Premiere: March 15, 2006
Amherst College Music Department
Dylan Schneider, Piano
Program Note:
The opera is my own adaptation of a story by Gabriel García Márquez, which received a production by the Amherst College Department of Music in 2006. The story is known to many as a quintessential example of the author’s hallmark genre of magical realism.
The curtain rises on a South American seaside village, revealing an unexpected visitor. Lying facedown in the muck of a courtyard, the stranger would have the appearance of a decrepit sailor—were it not for his monstrous bird wings.

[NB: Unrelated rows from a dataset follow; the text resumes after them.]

(** [func (c *connection) OpenStream(ctx) (network.MuxedStream, error)] *)
Definition OpenStream (w : open_world) (c : connection)
    : outcome (option stream * option error) * connection :=
  if IsClosed c then (Returns (None, closeErr c), c) else
  let c := preempt (ow_preempt_alloc w) c in
  (* id := c.nextStreamID.Add(2) - 2 *)
  let added := wrap_int32 (nextStreamID c + 2) in
  let c := set_nextStreamID added c in
  let id := wrap_int32 (added - 2) in
  if MaxUint16 <? id then
    (Returns (None, Some (ErrNew "exhausted stream ID space")), c)
  else
  let streamID := to_uint16 id in
  let c := emit [EvCreateDataChannel streamID] c in
  match ow_create w with
  | inr err => (Returns (None, Some err), c)
  | inl ref =>
      let dc := {| dc_ref := ref; dc_ID := streamID |} in
      let c := preempt (ow_preempt_wait w) c in
      match detachChannel w c with
      | Blocks => (Blocks, c)
      | Returns (_, Some err) => (Returns (None, Some (ErrOpenStream err)), c)
      | Returns (rwc, None) =>
          let str := newStream dc rwc streamID in
          let c := preempt (ow_preempt_add w) c in
          match addStream str c with
          | (Some err, c) => (Returns (None, Some err), str_Close str c)
          | (None, c) => (Returns (Some str, None), c)
          end
      end
  end.

(** The cases of the [select] in [AcceptStream]. *)
Inductive accept_case : Set := CaseDone | CaseQueue.

Record accept_world : Set :=
  { aw_pick : accept_case;
    (* a close that completes between the receive and [addStream] *)
    aw_preempt_add : option close_kind }.

(** [func (c *connection) AcceptStream() (network.MuxedStream, error)] *)
Definition AcceptStream (w : accept_world) (c : connection)
    : outcome (option stream * option error) * connection :=
  let recv (dc : DetachedDataChannel) (rest : list DetachedDataChannel) :=
    let c := set_acceptQueue
               {| chan_buf := rest; chan_cap := chan_cap (acceptQueue c) |} c in
    let str := newStream (dd_channel dc) (dd_stream dc) (dc_ID (dd_channel dc)) in
    let c := preempt (aw_preempt_add w) c in
    match addStream str c with
    | (Some err, c) => (Returns (None, Some err), str_Close str c)
    | (None, c) => (Returns (Some str, None), c)
    end in
  match ctx_done c, chan_buf (acceptQueue c), aw_pick w with
  | false, [], _ => (Blocks, c)
  | true, [], _ => (Returns (None, closeErr c), c)
  | true, _ :: _, CaseDone => (Returns (None, closeErr c), c)
  | _, dc :: rest, _ => recv dc rest
  end.

(** ** The accept-queue bridge *)

(** [queue := make(chan DetachedDataChannel, queueLen)]; a negative length
    panics. *)
Definition SetupDataChannelQueue (queueLen : Z) : option chan :=
  if queueLen <? 0 then None
  else Some {| chan_buf := []; chan_cap := Z.to_nat queueLen |}.

(** The [OnOpen] callback that [SetupDataChannelQueue] installs on every
    remote channel [dc].  [detach] is the result of [dc.Detach()] and
    [write_err] the (ignored) result of [w.WriteMsg(b)].  The two [log.Warnf]
    calls leave no trace. *)
Definition onOpen (dc : DataChannel) (detach : ReadWriteCloser * option error)
    (write_err : option error) (queue : chan) : chan * list event :=
  match detach with
  | (_, Some err) => (queue, [])
  | (rwc, None) =>
      (* select { case queue <- DetachedDataChannel{rwc, dc}: default: ... } *)
      if bool_decide (length (chan_buf queue) < chan_cap queue)%nat then
        ({| chan_buf := chan_buf queue ++ [ {| dd_stream := rwc; dd_channel := dc |} ];
            chan_cap := chan_cap queue |}, [])
      else
        (queue, [EvWriteMsg rwc {| Flag := Some Message_RESET |}; EvRwcClose rwc])
  end.

(** The callback acting on the queue a connection was built with. *)
Definition bridge_onOpen (dc : DataChannel) (detach : ReadWriteCloser * option error)
    (write_err : option error) (c : connection) : connection :=
  let '(q, evs) := onOpen dc detach write_err (acceptQueue c) in
  emit evs (set_acceptQueue q c).

(** ** Construction *)

(** [network.Direction] is declared in [core/network], outside the sources at
    hand.  The constructor's [switch] names [DirInbound] and [DirOutbound] and
    has no default case; [DirUnknown] stands for the remaining value of the
    type, its zero value, for which the counter keeps its own zero value. *)
Inductive Direction : Set := DirUnknown | DirInbound | DirOutbound.

(** The states of [webrtc.PeerConnectionState] (pion). *)
Inductive PeerConnectionState : Set :=
  | PeerConnectionStateNew
  | PeerConnectionStateConnecting
  | PeerConnectionStateConnected
  | PeerConnectionStateDisconnected
  | PeerConnectionStateFailed
  | PeerConnectionStateClosed.

Definition failed_or_closed (state : PeerConnectionState) : bool :=
  match state with
  | PeerConnectionStateFailed | PeerConnectionStateClosed => true
  | _ => false
  end.

(** [func NewWebRTCConnection(direction, pc, ..., datachannelQueue)].
    [state] is what [pc.ConnectionState()] reports at the end of the
    constructor; on failure the constructor calls [pc.Close()]. *)
Definition NewWebRTCConnection (direction : Direction)
    (state : PeerConnectionState) (datachannelQueue : chan)
    : option connection * option error * list event :=
  let c := {| closeOnce := false; closeErr := None; streams := Some ∅;
              nextStreamID := 0; acceptQueue := datachannelQueue;
              ctx_done := false; trace := [] |} in
  let c := match direction with
           | DirInbound => set_nextStreamID 1 c
           | DirOutbound => set_nextStreamID 2 c
           | DirUnknown => c
           end in
  if failed_or_closed state then
    (None, Some (ErrNew "connection closed"), [EvPcClose])
  else (Some c, None, []).

(** The callback registered with [pc.OnConnectionStateChange]. *)
Definition onConnectionStateChange (state : PeerConnectionState)
    (c : connection) : connection :=
  if failed_or_closed state then (closeTimedOut c).2 else c.

(** ** Sequences of calls *)

(** The reason each entry point records, and what it does to a live stream. *)
Definition close_reason (k : close_kind) : error :=
  match k with
  | Graceful => ErrNew "connection closed"
  | TimedOut => ErrTimeout mk_errConnectionTimeout
  end.

Definition terminate (k : close_kind) (str : stream) (c : connection) : connection :=
  match k with
  | Graceful => str_Reset str c
  | TimedOut => str_setCloseError (ErrTimeout mk_errConnectionTimeout) str c
  end.

Definition termination_event (k : close_kind) (str : stream) : event :=
  match k with
  | Graceful => EvReset str
  | TimedOut => EvSetCloseError str (ErrTimeout mk_errConnectionTimeout)
  end.

Definition call_close (k : close_kind) (c : connection) : option error * connection :=
  match k with
  | Graceful => Close c
  | TimedOut => closeTimedOut c
  end.

(** The streams registered in the table of a connection. *)
Definition registered (c : connection) : list stream := range_streams (streams c).

(** The entry points through which the rest of the program reaches a
    connection: the public methods, the state-change callback of the peer
    connection, the teardown callback of a stream and the bridge's
    [OnOpen] callback. *)
Inductive op : Set :=
  | OpClose
  | OpStateChange (state : PeerConnectionState)
  | OpOpenStream (w : open_world)
  | OpAcceptStream (w : accept_world)
  | OpStreamDone (id : Z)
  | OpRemoteChannel (dc : DataChannel) (detach : ReadWriteCloser * option error)
      (write_err : option error).

Definition exec (o : op) (c : connection) : connection :=
  match o with
  | OpClose => (Close c).2
  | OpStateChange state => onConnectionStateChange state c
  | OpOpenStream w => (OpenStream w c).2
  | OpAcceptStream w => (AcceptStream w c).2
  | OpStreamDone id => removeStream id c
  | OpRemoteChannel dc detach write_err => bridge_onOpen dc detach write_err c
  end.

Definition run (os : list op) (c : connection) : connection :=
  foldl (λ c o, exec o c) c os.

(** [n] successive [OpenStream] calls, the [i]-th in the environment [w i]. *)
Definition open_many (w : N → open_world) (n : N) (c : connection) : connection :=
  (N.iter n (λ '(i, c), (N.succ i, (OpenStream (w i) c).2)) (0%N, c)).2.

(** ** The close procedure, one statement at a time *)

(** Program points of the function passed to [closeOnce.Do]; [AtLoop rest]
    is the [for ... range] loop with [rest] still to visit. *)
Inductive close_pc : Set :=
  | AtWriteErr
  | AtCancel
  | AtTake
  | AtLoop (rest : list stream)
  | AtPcClose
  | AtScopeDone
  | AtReturn.

Definition close_step (k : close_kind) (pc : close_pc) (c : connection)
    : close_pc * connection :=
  match pc with
  | AtWriteErr => (AtCancel, write_closeErr (close_reason k) c)
  | AtCancel => (AtTake, cancel c)
  | AtTake => let '(streams, c) := take_streams c in (AtLoop (range_streams streams), c)
  | AtLoop (str :: rest) => (AtLoop rest, terminate k str c)
  | AtLoop [] => (AtPcClose, c)
  | AtPcClose => (AtScopeDone, pc_Close c)
  | AtScopeDone => (AtReturn, scope_Done c)
  | AtReturn => (AtReturn, c)
  end.

Fixpoint close_steps (n : nat) (k : close_kind) (pc : close_pc) (c : connection)
    : close_pc * connection :=
  match n with
  | O => (pc, c)
  | S n => let '(pc, c) := close_step k pc c in close_steps n k pc c
  end.

(** A connection together with the goroutine, if any, that is inside
    [closeOnce.Do]. *)
Record system : Type :=
  { conn : connection; closer : option (close_kind * close_pc) }.

(** Interleavings: a goroutine wins the one-shot guard and enters the close
    body; the closing goroutine executes its next statement; or any other
    entry point runs in between. *)
Inductive sys_step : system → system → Prop :=
  | step_enter k c :
      closeOnce c = false →
      sys_step {| conn := c; closer := None |}
               {| conn := set_closeOnce true c; closer := Some (k, AtWriteErr) |}
  | step_closer k pc c :
      pc ≠ AtReturn →
      sys_step {| conn := c; closer := Some (k, pc) |}
               {| conn := (close_step k pc c).2;
                  closer := Some (k, (close_step k pc c).1) |}
  | step_op o c cl :
      sys_step {| conn := c; closer := cl |}
               {| conn := exec o c; closer := cl |}.

(** A freshly constructed connection: no close has started. *)
Definition fresh (c : connection) : Prop :=
  closeOnce c = false ∧ closeErr c = None ∧ ctx_done c = false ∧ trace c = [].

(** Events of the close body that concern the lifecycle. *)
Definition is_write (e : event) : bool :=
  match e with EvWriteCloseErr _ => true | _ => false end.
Definition is_cancel (e : event) : bool :=
  match e with EvCancel => true | _ => false end.

(** [reason_first seen t]: every [EvCancel] of [t] comes after a write of
    the close reason ([seen] tells whether one happened before [t]). *)
Fixpoint reason_first (seen : bool) (t : list event) : bool :=
  match t with
  | [] => true
  | e :: t =>
      if is_cancel e then seen && reason_first seen t
      else reason_first (seen || is_write e) t
  end.

(** ** Predicates used in the statements *)

(** The entry registered under an ID, if any; nothing is registered in the
    nil table. *)
Definition table_lookup (c : connection) (id : Z) : option stream :=
  streams c ≫= (λ m, m !! id).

Márquez describes the old man as speaking in an “incomprehensible dialect,” which I chose to represent through elaborate, stylized whistling in my score.
A Very Old Man With Enormous Wings (2006)
a chamber opera in one act
Link to full opera recording
Press: Interlude.hk
A village couple stumble upon the winged senior. They wonder: is he an angel? Or just an “old, senile vulture”? Cautiously disregarding their neighbor’s advice to club the old man to death, they instead furnish the sickly creature with temporary room and board—in their chicken coop.
Quickly realizing that the old man’s otherworldly appearance betrays a robust potential for profit, they transform the coop into a carnival exhibition, with an admission-charge of five centimos. Just as business begins to boom, however, a traveling Spiderwoman, a freakish circus act in her own right, steals away their precious clientele.
By the opera’s conclusion, the old man has at last recuperated from his lengthy infirmity. He stands and takes flight.
Although told through a comical and surreal turn of events, Márquez’s parable poignantly reveals how greed and superstition blind us to the miracles before our eyes. Musically, I attempted to strike a balance in the piece between the dreamlike lyricism of the author’s tone and riotous invocations of the macabre cabaret. Punctuated by eccentric splashes of musical space-dust, hinting at the old man’s possible extraterrestrial origins, the score also makes a place for contagious grooves inspired by Latin-American dance music, ranging from the clave to the rumba.